=== Begin Enclosure ===

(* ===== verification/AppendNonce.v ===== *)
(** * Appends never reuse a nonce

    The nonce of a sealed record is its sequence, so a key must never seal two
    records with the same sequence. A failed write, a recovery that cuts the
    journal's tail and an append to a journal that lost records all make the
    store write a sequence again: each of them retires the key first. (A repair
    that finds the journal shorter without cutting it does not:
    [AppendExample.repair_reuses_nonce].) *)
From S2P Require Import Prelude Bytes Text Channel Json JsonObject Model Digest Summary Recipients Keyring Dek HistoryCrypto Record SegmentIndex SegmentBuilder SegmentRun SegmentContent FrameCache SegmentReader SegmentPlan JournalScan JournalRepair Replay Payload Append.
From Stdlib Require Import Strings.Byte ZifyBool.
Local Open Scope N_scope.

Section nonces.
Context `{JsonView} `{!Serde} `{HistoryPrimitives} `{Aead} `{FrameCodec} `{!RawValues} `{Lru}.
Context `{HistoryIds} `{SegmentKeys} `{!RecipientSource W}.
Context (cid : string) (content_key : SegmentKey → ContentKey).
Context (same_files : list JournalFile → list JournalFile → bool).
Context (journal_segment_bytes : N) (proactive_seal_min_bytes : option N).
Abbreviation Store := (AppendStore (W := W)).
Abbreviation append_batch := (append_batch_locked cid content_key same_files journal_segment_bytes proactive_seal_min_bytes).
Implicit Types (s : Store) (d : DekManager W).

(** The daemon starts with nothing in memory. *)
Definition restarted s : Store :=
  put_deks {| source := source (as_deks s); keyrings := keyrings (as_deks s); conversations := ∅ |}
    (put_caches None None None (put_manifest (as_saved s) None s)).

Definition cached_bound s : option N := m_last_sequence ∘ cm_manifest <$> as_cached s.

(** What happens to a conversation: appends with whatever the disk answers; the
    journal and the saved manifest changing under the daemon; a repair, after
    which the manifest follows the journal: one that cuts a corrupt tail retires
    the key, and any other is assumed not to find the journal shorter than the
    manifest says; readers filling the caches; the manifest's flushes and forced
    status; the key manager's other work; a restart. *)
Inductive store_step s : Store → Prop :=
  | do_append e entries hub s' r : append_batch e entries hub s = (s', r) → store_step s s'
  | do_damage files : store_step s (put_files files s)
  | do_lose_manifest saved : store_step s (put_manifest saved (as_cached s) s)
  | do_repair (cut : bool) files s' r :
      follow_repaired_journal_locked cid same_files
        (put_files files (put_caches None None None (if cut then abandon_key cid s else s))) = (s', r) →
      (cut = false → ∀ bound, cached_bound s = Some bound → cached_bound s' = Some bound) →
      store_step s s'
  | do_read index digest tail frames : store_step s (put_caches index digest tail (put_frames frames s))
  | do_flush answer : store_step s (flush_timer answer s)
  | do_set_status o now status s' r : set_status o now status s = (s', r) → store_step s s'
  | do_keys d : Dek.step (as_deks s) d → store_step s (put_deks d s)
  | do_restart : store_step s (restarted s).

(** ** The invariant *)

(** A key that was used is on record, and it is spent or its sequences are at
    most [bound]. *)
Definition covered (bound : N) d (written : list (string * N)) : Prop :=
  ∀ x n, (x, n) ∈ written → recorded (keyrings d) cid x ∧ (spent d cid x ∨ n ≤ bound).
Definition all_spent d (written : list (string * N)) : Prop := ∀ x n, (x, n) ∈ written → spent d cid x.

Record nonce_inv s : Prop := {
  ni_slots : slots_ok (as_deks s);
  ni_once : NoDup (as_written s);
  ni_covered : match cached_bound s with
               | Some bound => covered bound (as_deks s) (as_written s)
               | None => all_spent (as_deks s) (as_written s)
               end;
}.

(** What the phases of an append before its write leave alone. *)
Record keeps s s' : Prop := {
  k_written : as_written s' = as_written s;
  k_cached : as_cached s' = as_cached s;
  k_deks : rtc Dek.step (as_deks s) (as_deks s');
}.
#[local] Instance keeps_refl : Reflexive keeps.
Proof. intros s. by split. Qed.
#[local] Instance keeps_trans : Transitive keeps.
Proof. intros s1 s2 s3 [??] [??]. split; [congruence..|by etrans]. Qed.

=== End Enclosure ===
=== Begin Enclosure ===

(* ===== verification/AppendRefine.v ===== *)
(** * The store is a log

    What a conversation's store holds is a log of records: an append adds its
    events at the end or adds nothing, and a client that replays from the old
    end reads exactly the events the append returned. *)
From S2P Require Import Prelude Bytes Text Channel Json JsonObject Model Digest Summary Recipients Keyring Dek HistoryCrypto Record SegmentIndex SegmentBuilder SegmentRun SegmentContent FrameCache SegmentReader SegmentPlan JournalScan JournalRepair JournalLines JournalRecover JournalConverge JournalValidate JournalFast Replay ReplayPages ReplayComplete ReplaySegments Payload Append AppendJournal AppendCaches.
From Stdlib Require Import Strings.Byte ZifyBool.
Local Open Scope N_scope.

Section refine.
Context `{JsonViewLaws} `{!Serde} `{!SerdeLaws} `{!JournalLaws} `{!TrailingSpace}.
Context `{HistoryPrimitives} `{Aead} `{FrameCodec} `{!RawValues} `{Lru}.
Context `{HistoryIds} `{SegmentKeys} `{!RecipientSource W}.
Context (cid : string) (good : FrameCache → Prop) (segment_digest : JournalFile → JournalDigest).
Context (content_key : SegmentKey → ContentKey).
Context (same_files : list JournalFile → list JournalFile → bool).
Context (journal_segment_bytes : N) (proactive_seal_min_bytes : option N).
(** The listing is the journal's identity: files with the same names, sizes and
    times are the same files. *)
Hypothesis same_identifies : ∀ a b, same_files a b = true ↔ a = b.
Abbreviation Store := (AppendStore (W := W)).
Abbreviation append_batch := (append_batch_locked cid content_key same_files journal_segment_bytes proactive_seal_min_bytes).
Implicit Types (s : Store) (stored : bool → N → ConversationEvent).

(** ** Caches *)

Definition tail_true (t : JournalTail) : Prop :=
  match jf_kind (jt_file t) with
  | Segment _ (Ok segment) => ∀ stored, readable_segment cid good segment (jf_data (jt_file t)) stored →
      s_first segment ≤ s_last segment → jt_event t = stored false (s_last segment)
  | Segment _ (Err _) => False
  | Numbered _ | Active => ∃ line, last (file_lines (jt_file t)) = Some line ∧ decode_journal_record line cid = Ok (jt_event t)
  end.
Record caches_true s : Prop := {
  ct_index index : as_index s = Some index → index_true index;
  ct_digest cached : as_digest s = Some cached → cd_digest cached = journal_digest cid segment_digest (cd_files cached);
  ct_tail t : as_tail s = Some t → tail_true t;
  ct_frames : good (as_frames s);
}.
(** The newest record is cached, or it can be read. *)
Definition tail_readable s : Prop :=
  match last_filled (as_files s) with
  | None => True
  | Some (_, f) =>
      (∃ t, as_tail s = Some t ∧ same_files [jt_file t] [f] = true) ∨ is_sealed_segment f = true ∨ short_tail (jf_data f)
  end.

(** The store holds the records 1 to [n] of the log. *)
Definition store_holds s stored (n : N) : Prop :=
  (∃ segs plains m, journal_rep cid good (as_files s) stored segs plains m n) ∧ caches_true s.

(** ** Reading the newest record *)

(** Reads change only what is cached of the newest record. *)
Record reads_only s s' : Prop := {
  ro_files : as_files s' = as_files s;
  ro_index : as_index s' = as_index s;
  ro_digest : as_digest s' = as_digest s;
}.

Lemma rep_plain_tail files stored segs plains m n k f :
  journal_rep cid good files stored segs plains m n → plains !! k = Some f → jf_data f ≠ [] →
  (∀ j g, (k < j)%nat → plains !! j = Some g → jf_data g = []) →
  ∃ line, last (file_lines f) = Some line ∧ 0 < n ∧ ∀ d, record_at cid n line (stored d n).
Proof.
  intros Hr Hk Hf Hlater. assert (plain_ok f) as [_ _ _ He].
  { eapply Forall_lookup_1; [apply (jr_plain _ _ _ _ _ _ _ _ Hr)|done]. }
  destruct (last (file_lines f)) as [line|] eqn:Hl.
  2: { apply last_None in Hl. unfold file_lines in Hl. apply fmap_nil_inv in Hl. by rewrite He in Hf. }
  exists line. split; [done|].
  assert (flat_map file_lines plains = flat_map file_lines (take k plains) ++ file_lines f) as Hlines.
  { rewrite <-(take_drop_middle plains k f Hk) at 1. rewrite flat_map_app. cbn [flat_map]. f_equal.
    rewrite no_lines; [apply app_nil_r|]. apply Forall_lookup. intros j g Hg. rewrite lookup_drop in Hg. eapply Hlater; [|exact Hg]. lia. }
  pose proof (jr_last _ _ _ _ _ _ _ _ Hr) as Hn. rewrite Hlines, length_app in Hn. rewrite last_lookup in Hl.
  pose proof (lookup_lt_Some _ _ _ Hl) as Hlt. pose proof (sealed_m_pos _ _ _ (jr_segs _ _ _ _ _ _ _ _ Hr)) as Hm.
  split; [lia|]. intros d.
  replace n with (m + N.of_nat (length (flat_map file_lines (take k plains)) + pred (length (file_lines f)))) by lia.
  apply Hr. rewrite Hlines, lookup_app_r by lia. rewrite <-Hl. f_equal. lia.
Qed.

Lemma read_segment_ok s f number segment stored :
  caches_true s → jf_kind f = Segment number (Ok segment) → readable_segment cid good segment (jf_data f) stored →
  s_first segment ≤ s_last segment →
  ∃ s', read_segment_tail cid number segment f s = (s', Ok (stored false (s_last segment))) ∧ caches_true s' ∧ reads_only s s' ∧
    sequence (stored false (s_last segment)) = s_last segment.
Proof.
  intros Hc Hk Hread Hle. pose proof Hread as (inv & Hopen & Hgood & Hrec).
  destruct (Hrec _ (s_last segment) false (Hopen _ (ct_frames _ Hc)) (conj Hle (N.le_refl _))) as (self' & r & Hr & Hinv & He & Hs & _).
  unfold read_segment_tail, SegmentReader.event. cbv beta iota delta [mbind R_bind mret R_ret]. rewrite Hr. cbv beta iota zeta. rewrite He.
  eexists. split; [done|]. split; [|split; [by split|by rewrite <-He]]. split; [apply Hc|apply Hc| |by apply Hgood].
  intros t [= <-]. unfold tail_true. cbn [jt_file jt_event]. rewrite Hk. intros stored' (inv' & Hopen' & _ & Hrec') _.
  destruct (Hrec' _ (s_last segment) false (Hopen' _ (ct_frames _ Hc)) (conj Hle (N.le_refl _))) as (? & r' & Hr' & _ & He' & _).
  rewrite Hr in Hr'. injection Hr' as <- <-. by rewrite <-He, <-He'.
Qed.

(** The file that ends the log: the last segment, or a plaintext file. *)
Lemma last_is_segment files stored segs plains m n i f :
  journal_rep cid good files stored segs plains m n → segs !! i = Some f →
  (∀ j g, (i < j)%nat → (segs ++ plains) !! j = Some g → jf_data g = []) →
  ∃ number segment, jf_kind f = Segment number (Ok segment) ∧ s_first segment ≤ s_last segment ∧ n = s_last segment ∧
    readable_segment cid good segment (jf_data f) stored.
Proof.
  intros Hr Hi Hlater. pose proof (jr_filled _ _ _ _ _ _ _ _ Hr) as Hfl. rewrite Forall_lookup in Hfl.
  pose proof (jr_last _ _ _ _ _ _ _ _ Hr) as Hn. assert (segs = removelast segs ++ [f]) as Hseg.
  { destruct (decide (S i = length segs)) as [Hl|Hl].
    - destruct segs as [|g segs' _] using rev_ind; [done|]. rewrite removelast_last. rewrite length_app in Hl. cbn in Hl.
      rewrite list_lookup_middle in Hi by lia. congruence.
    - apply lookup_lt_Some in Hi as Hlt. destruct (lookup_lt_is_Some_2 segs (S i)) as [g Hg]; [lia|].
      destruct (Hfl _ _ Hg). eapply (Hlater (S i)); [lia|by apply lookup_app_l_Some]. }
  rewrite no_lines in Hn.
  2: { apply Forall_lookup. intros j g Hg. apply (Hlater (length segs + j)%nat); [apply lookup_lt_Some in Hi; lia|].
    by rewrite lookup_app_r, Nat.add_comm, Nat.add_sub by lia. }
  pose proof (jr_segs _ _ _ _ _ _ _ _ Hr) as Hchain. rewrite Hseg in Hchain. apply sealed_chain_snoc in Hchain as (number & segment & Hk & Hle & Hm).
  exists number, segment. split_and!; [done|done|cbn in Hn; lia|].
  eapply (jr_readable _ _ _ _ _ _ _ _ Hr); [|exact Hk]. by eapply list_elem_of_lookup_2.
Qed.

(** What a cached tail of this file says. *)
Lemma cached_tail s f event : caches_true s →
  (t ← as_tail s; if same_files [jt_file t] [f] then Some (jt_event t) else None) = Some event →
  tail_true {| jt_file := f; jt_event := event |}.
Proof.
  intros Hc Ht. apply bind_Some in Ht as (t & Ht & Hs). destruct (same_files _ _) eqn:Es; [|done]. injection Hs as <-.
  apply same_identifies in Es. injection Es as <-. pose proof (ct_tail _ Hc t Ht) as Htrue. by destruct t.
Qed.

=== End Enclosure ===
=== Begin Enclosure ===

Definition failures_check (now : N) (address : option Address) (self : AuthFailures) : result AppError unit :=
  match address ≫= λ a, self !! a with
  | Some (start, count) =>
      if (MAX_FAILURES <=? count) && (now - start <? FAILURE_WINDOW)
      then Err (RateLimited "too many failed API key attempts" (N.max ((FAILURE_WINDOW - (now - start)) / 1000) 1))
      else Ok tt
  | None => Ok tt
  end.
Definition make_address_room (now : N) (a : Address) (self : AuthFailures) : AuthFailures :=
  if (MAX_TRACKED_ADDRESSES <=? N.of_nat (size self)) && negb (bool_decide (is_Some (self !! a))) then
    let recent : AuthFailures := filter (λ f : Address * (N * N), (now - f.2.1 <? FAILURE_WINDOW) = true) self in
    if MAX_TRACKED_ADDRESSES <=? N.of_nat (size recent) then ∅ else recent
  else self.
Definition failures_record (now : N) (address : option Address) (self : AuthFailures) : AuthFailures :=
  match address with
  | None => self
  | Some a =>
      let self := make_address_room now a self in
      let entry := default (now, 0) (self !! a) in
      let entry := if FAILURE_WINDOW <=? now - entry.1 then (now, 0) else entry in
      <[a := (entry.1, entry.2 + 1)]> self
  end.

=== End Enclosure ===

*Work to be completed:* Copy out only the lines of the records above from the one with "(* ===== verification/AppendNonce.v ===== *)" through the one with "records with the", exactly as they stand, both included.

*Solution:*
(* ===== verification/AppendNonce.v ===== *)
(** * Appends never reuse a nonce

    The nonce of a sealed record is its sequence, so a key must never seal two
    records with the same sequence. A failed write, a recovery that cuts the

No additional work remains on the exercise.